Stored entries
################

(* ===== verification/StoreCheck.v ===== *)
(** * Concrete runs of the store ([crates/epix-blob/src/store.rs])

    A verified layer small enough to run (an object's id is its content, an
    encoded slice is the whole object), the store's theorems applied to runs
    over it, and the runs behind the findings. *)
From Stdlib Require Import ZArith Lia Strings.Byte.
From stdpp Require Import base gmap list sorting strings relations.
From S2P Require Import Prelude Ordered Bitfield Store StoreInv StoreFlight StoreRun StoreQuota.
#[local] Open Scope Z_scope.

Definition span (r : range) : gset Z := list_to_set (seqZ r.1 (r.2 - r.1)).

#[export] Instance toy : Bao := {
  blake3 b := b; bao_outboard _ := []; bao_outboard_size _ := 0;
  chunk_set := gset Z; cr_empty := ∅; cr_of := span; cr_union := (∪); is_superset a b := bool_decide (b ⊆ a);
  bao_decode enc root size cr obao :=
    if bool_decide (enc = root) && (blen enc =? size) then ([(0, enc)], obao, Ok ()) else ([], obao, Err (if bool_decide (enc `prefix_of` root) then UnexpectedEof else InvalidData));
  bao_encode data obao root size cr := if bool_decide (data = root) then Ok data else Err InvalidData;
  bao_valid data obao root size within := Ok (if bool_decide (data = root) then within else ∅)
}.

#[export] Instance toy_laws : BaoLaws.
Proof.
  refine {| chunk_has (s : @chunk_set toy) c := c ∈ (s : gset Z) |}.
  - intros c. cbn. set_solver.
  - intros [s e] c. cbn. unfold span, in_range. rewrite elem_of_list_to_set, elem_of_seqZ. cbn. lia.
  - intros x y c. cbn. set_solver.
  - intros x y. cbn. rewrite bool_decide_eq_true. set_solver.
  - intros enc id size cr ob pos buf. cbn. case_bool_decide as E; cbn; [|by intros ?%elem_of_nil]. destruct (Z.eqb_spec (blen enc) size) as [E2|]; cbn; [|by intros ?%elem_of_nil].
    intros [= -> ->]%list_elem_of_singleton. split_and!; [done|lia|]. intros d [Hd _]. cbn in Hd. subst. rewrite <- (app_nil_r id) at 1. by apply slice_app0.
  - intros enc id size cr ob. cbn. case_bool_decide as E; cbn; [|done]. destruct (Z.eqb_spec (blen enc) size) as [E2|]; cbn; [|done].
    intros _ c x _ H0 _ Hx. exists 0, enc. split; [by apply list_elem_of_singleton|lia].
  - intros data ob id size within v. cbn. intros [= <-] c. case_bool_decide as E; [|by intros ?%not_elem_of_empty]. intros _ d [Hd _] x _ _. cbn in Hd. by subst.
  - intros data ob id size cr out. cbn. case_bool_decide as E; [|done]. intros [= <-] d [Hd _]. cbn in Hd. subst. by rewrite bool_decide_eq_true_2.
Defined.

(** Slabs are sealed at eight bytes; the xite tree is [/d]. *)
Definition cfg8 : StoreConfig := mkConfig 8 128 (Some [RootDir; Normal (bstr "d")]).
Definition empty_world : World := mkWorld (blank (λ _, None)) (mkMem (0, 0) [] []) None [].
Definition opened : World := (open_with empty_world).2.

Definition after {A} (m : M A) (w : World) : World := (m w).2.
Definition cut (n : nat) (w : World) : World := powered w (Some n) [].
Definition back (w : World) : World := after open_with (powered w None []).

(** ** Reaching concrete states *)

Lemma opened_reachable : reachable cfg8 (On opened []).
Proof. exists (λ _, None). eapply rtc_once. apply (step_open cfg8 empty_world opened). vm_compute. reflexivity. Qed.

Lemma reach_step cfg s s' : reachable cfg s → step cfg s s' → reachable cfg s'.
Proof. intros [t Ht] Hs. exists t. by eapply rtc_r. Qed.

Lemma reach_op cfg o w w' : reachable cfg (On w []) → op_wf o → run_op cfg o (powered w (power w) (faults w)) = (Done tt, w') → reachable cfg (On w' []).
Proof. intros Hr Ho E. eapply reach_step; [exact Hr|]. eapply step_op; [exact Ho|by intros f ?%elem_of_nil|left; by eexists]. Qed.

Lemma reach_inv cfg w fs : reachable cfg (On w fs) → inv w.
Proof. intros Hr. exact (proj1 (state_reachable _ _ Hr)). Qed.

Definition abc : ObjId := bstr "abcdefgh".
Definition xyz : ObjId := bstr "xyz".

(** Two objects in slabs; the first one seals its slab. *)
Definition two_objects : World := after (run_op cfg8 (OpInsert xyz Plain xyz 2)) (after (run_op cfg8 (OpInsert abc Plain abc 1)) opened).

Lemma two_reachable : reachable cfg8 (On two_objects []).
Proof.
  apply (reach_op cfg8 (OpInsert xyz Plain xyz 2) (after (run_op cfg8 (OpInsert abc Plain abc 1)) opened)); [|done|vm_compute; reflexivity].
  apply (reach_op cfg8 (OpInsert abc Plain abc 1) opened); [apply opened_reachable|done|vm_compute; reflexivity].
Qed.

Lemma abc_content : content abc 8 abc.
Proof. split; [by split|]. intros b [Hb _]. exact Hb. Qed.




(** An object leaves the sealed slab when the slab is compacted. *)
Lemma compaction_lossless_witness : (compact_slab cfg8 0 two_objects).1 = Done tt ∧ bt_get (slab_files (disk (compact_slab cfg8 0 two_objects).2)) 0 = None.
Proof.
  assert ((compact_slab cfg8 0 two_objects).1 = Done tt) as E by (vm_compute; reflexivity). split; [exact E|].
  destruct (compaction_lossless cfg8 0 two_objects (reach_inv _ _ _ two_reachable) ltac:(vm_compute; reflexivity)) as (_ & _ & H). apply (H E).
Defined.

Lemma quota_enforced_witness : (enforce_quota cfg8 8 two_objects).1 = Done 8 ∧ holding (enforce_quota cfg8 8 two_objects).2 = 3.
Proof.
  assert ((enforce_quota cfg8 8 two_objects).1 = Done 8) as E by (vm_compute; reflexivity). split; [exact E|].
  destruct (quota_enforced cfg8 8 two_objects (reach_inv _ _ _ two_reachable) ltac:(lia) ltac:(vm_compute; discriminate)) as (_ & _ & H).
  rewrite (H 8 E). vm_compute. reflexivity.
Defined.

Lemma eviction_lru_witness : (evict_lru cfg8 1 two_objects).1 = Done 8 ∧ oldest_first two_objects (evict_lru cfg8 1 two_objects).2.
Proof.
  assert ((evict_lru cfg8 1 two_objects).1 = Done 8) as E by (vm_compute; reflexivity). split; [exact E|].
  assert ((evict_lru cfg8 1 two_objects).1 ≠ Crash) as Hc by (rewrite E; discriminate).
  exact (proj1 (proj2 (proj2 (eviction_lru cfg8 1 two_objects (reach_inv _ _ _ two_reachable) Hc)))).
Defined.

(** ** A write in flight *)

Definition writing : World := after (begin_write abc [(0, 8)]) (after (run_op cfg8 (OpEnsure abc Plain 8 1)) opened).
Definition flight0 : Flight := mkFlight abc 8 [(0, 8)] 0 1.

Lemma writing_reachable : reachable cfg8 (On writing [flight0]).
Proof.
  eapply reach_step; [apply (reach_op cfg8 (OpEnsure abc Plain 8 1) opened (after (run_op cfg8 (OpEnsure abc Plain 8 1)) opened))|].
  - apply opened_reachable.
  - cbn. lia.
  - vm_compute. reflexivity.
  - apply (step_begin cfg8 _ [] writing abc [(0, 8)] flight0); [by repeat constructor|]. vm_compute. reflexivity.
Qed.


(** ** Findings *)

(** A cut between the two halves of a delete leaves the sparse file; made
    again with a smaller size, the object keeps the longer file, and once it
    is complete [read_bytes] returns more than the object. *)
Definition orphaned : World := back (after (remove cfg8 abc) (cut 1 (after (ensure_sparse abc Plain 20 1) opened))).
Definition remade : World := after (write_slice abc [(0, 8)] abc 3) (after (ensure_sparse abc Plain 8 2) orphaned).

Lemma stale_tail_read : bt_get (objects (index_db (disk orphaned))) abc = None ∧ (read_bytes cfg8 abc 4 remade).1 = Done (abc ++ repeat x00 12).
Proof. split; vm_compute; reflexivity. Qed.

(** An adopted file is edited: [read_range] returns the edit. *)
Definition doc_path : Path := [RootDir; Normal (bstr "d"); Normal (bstr "f")].
Definition user_writes (v : option bytes) (w : World) : World := mkWorld (with_tree doc_path v (disk w)) (mem w) (power w) (faults w).
Definition adopted : World := after (adopt_extern cfg8 abc Plain doc_path 1) (user_writes (Some abc) opened).

Lemma edited_extern_read : (read_range cfg8 abc 0 8 2 (user_writes (Some (bstr "ABCDEFGH")) adopted)).1 = Done (bstr "ABCDEFGH").
Proof. vm_compute. reflexivity. Qed.

(** A decode that outlives its record: the object turns extern, the user's
    file goes, [revalidate] retires the record though the decode is
    registered, the object is made again over a new file, and the decode ends
    by marking groups present that this file does not hold. *)
Definition complete_twice : World :=
  after (reclaim_duplicate cfg8 abc doc_path 4)
    (user_writes (Some abc) (after (begin_write abc [(0, 8)]) (after (write_slice abc [(0, 8)] abc 3) (after (ensure_sparse abc Plain 8 2) opened)))).
Definition renewed : World := after (ensure_sparse abc Plain 8 6) (after (revalidate cfg8 abc) (user_writes None complete_twice)).

Lemma retired_under_decode : bt_contains (sparse_writers (mem complete_twice)) abc = true ∧
  (read_bytes cfg8 abc 8 (after (end_write flight0 abc 7) renewed)).1 = Done (repeat x00 8).
Proof. split; vm_compute; reflexivity. Qed.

################

▶ _PROBLEM DETAILS_
From the records above, transcribe without alteration every line from the one with "Definition user_writes (v" to the one with "Definition complete_twice : World", inclusive.

▶ _WRITTEN SOLUTION_
Definition user_writes (v : option bytes) (w : World) : World := mkWorld (with_tree doc_path v (disk w)) (mem w) (power w) (faults w).
Definition adopted : World := after (adopt_extern cfg8 abc Plain doc_path 1) (user_writes (Some abc) opened).

Lemma edited_extern_read : (read_range cfg8 abc 0 8 2 (user_writes (Some (bstr "ABCDEFGH")) adopted)).1 = Done (bstr "ABCDEFGH").
Proof. vm_compute. reflexivity. Qed.

(** A decode that outlives its record: the object turns extern, the user's
    file goes, [revalidate] retires the record though the decode is
    registered, the object is made again over a new file, and the decode ends
    by marking groups present that this file does not hold. *)
Definition complete_twice : World :=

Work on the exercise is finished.